Только в людской он сообразил, что овчины нужно было сразу отнести в клеть: от них так пахло кислятиной, что в горле першило. Бросил их на скамейку у стола, старые сапоги сунул под кровать. Лизбете развязала узел на кровати Лауры и стала разбирать покупки. Там была связка кренделей для батрачек и пастуха, две ковриги шафранного хлеба с изюмом — это хозяйке и Лауре, довольно большой кусок сахарной головы и фунт табаку для самого хозяина, — Ванаг бросил его тоже под кровать. Хозяйка вертела в руках пару постолов.
— Мартыню, — сказал Бривинь. — При найме уговора не было, но очень уж он на посеве старался.
— Ну и что ж, не в четыре же руки работал, — заметила Лизбете, по больше так, для порядка. Слишком скупой она не была и к старшему батраку благоволила.
В передней комнате старик снова заскрипел кроватью и порывисто задышал. Лизбете притворила дверь — не для того, чтобы больной не услышал, он был почти глух; она нахмурилась и вся сморщилась, словно каждый приступ его кашля отдавался у нее внутри.
— Все по-прежнему бухает? — спросил Ванаг, роясь в шкафчике.
— Терпенья больше нет! — пожаловалась хозяйка. — Харкает и плюется, как скотина. Комната стала хуже свинарника. Умер бы поскорее, все равно не жилец.
— Ну, долго уже не проскрипит, — сказал Ванаг, подняв на свет против окна бутылку со спиртом, чтобы посмотреть, сколько в ней. Оказалась полна. — Только дышать и может.
— Это еще неизвестно, сколько он проскрипит. Что ты думаешь, сегодня еще сам на двор выбрался. Обратно до кровати все же не смог дотащиться, Анне пришлось взять под руки. Нужно было сделать, как я говорила: на лето — в клеть, а девушек пустить в комнату.

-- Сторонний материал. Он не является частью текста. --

Lemma of_Z_negative (p : positive) :
  F64.of_Z (Z.neg p) = S754_infinity true
  \/ exists m e, F64.of_Z (Z.neg p) = S754_finite true m e.
Proof.
  unfold F64.of_Z. cbn [binary_normalize].
  destruct (F64Facts.binary_round_spec true p 0)
    as (x & ez & Hr & Hx & Hez & Hez1 & Hfexp & Hxv).
  cbv zeta in *.
  set (e1 := fexp F64.prec F64.emax (Z.pos (digits2_pos p) + 0)) in *.
  assert (He1 : -1074 < e1).
  { unfold e1. rewrite F64Facts.fexp_eq.
    pose proof (Pos2Z.is_pos (digits2_pos p)). lia. }
  pose proof (F64Facts.binary_round_aux_spec true x ez Hx) as Haux.
  cbv zeta in Haux. rewrite Hfexp in Haux.
  destruct Haux as (Hq & q' & Hq' & _ & Hcase); [lia|].
  specialize (Hq He1).
  rewrite Hr.
  destruct Hcase as [[Hz _]|(m' & e' & _ & _ & _ & ->)].
  - exfalso. assert (0 < 2 ^ 52) by (apply F64Facts.pow2_pos; lia). lia.
  - destruct (e' <=? F64.emax - F64.prec); [right; now exists m', e'|now left].
Qed.

(** X19: with [num_draws = 0] [simulate_emax] fails with a
    ZeroDivisionError, and with a negative [num_draws] it is not refused:
    no draw is evaluated, no table is read, and the function returns
    [-0.0] as the simulated EMAX next to the two initial values. *)
Theorem X19_no_draw_gives_error_or_negative_zero
        (HUGE_FLOAT : float) (num_periods num_draws period k : Z)
        (eps : list (list float)) (sys : list float)
        (edu_max edu_start : Z) (pe : list (list float))
        (sa : list (list (list Z)))
        (msi : list (list (list (list (list Z))))) (delta : float) :
  - 2 ^ 53 <= num_draws <= 0 ->
  simulate_emax HUGE_FLOAT num_periods num_draws period k eps sys edu_max
    edu_start pe sa msi delta
  = if num_draws =? 0 then Raise ZeroDivisionError
    else Ok (S754_zero true, None, None).
Proof.
  intros Hn. unfold simulate_emax.
  replace (Z.to_nat num_draws) with 0%nat by lia.
  cbn [for_range Py.bind fst snd].
  destruct (Z.eqb_spec num_draws 0) as [|Hz]; [reflexivity|].
  destruct num_draws as [|p|p]; try lia.
  destruct (of_Z_negative p) as [->|(m & e & ->)]; reflexivity.
Qed.
(** A property of every particle that [simulate_particle] can return holds of
    every element of the list the loop builds. *)
Lemma simulate_loop_Forall (P : ParticleResult -> Prop) (r_min r_max q : R) :
  (forall g, P (fst (simulate_particle r_min r_max q g))) ->
  forall n acc g, Forall P acc -> Forall P (fst (simulate_loop n r_min r_max q acc g)).
Proof.
  intros HP. induction n as [| n IH]; intros acc g Hacc; simpl.
  - exact Hacc.
  - unfold bind. destruct (simulate_particle r_min r_max q g) as [p g'] eqn:E.
    apply IH. apply Forall_app. split; [exact Hacc |].
    constructor; [| constructor]. specialize (HP g). rewrite E in HP. exact HP.
Qed.

Lemma advances_ret {A : Type} (a : A) : advances (ret a).
Proof. intros g. unfold ret; simpl. lia. Qed.

Lemma advances_bind {A B : Type} (c : Rand A) (k : A -> Rand B) :
  advances c -> (forall a, advances (k a)) -> advances (bind c k).
Proof.
  intros Hc Hk g. unfold bind. specialize (Hc g).
  destruct (c g) as [a g']. specialize (Hk a g'). simpl in Hc. lia.
Qed.

Lemma consumes_bind {A B : Type} (c : Rand A) (k : A -> Rand B) :
  consumes c -> (forall a, advances (k a)) -> consumes (bind c k).
Proof.
  intros Hc Hk g. unfold bind. specialize (Hc g).
  destruct (c g) as [a g']. specialize (Hk a g'). simpl in Hc. lia.
Qed.

Lemma consumes_advances {A : Type} (c : Rand A) : consumes c -> advances c.
Proof. intros Hc g. specialize (Hc g). lia. Qed.

Lemma consumes_uniform (lo hi : R) : consumes (rng_uniform lo hi).
Proof. intros g. apply uniform_draws. Qed.

Lemma consumes_random : consumes rng_random.
Proof. intros g. apply random_draws. Qed.

Lemma consumes_normal (mu sd : R) : consumes (rng_normal mu sd).
Proof. intros g. apply normal_draws. Qed.

Lemma consumes_normal3 : consumes rng_normal3.
Proof. intros g. apply normal3_draws. Qed.

Lemma consumes_choice (p : list R) : consumes (rng_choice p).
Proof. intros g. apply choice_draws. Qed.

Ltac advance :=
  repeat first
    [ apply advances_ret
    | apply consumes_advances;
      first [ apply consumes_uniform | apply consumes_random | apply consumes_normal
            | apply consumes_normal3 | apply consumes_choice ]
    | apply advances_bind; [| intros ]
    | match goal with
      | |- advances (if ?c then _ else _) => destruct c
      | |- advances (match ?x with _ => _ end) => destruct x
      end ].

— Ну, у тебя совсем нет соображения! В клеть! Что тогда люди станут говорить? «Бривини старику отцу даже помереть не дадут спокойно, в теплой комнате».
Лизбете тяжко вздохнула.
— Да, верно.
Когда старый Бривинь снова начал харкать и плевать, в щель кухонной двери просунулся растрепанный клок сильно выгоревших волос, из-под которого виднелись острый птичий носик, большой рот с двумя выступающими над ниши ей губой зубами и несоразмерно маленький, даже для семилетней девочки, подбородок. Скользя, как ласка, в комнату прокралась дочка Осиене в заплатанном бумазейном платьишке, в «сапогах» из черной грязи, с голыми потрескавшимися коленками. Не сводя глаз с хозяйской двери, она прошмыгнула на цыпочках мимо ткацкого станка, оттащила табуретку и прялку чуть подальше, — ей казалось, что старик нарочно старается угодить в нее плевками, — примостилась на самом краешке табуретки, иначе ноги не дотягивались до пола. Подножка застучала, веретено начало порхать.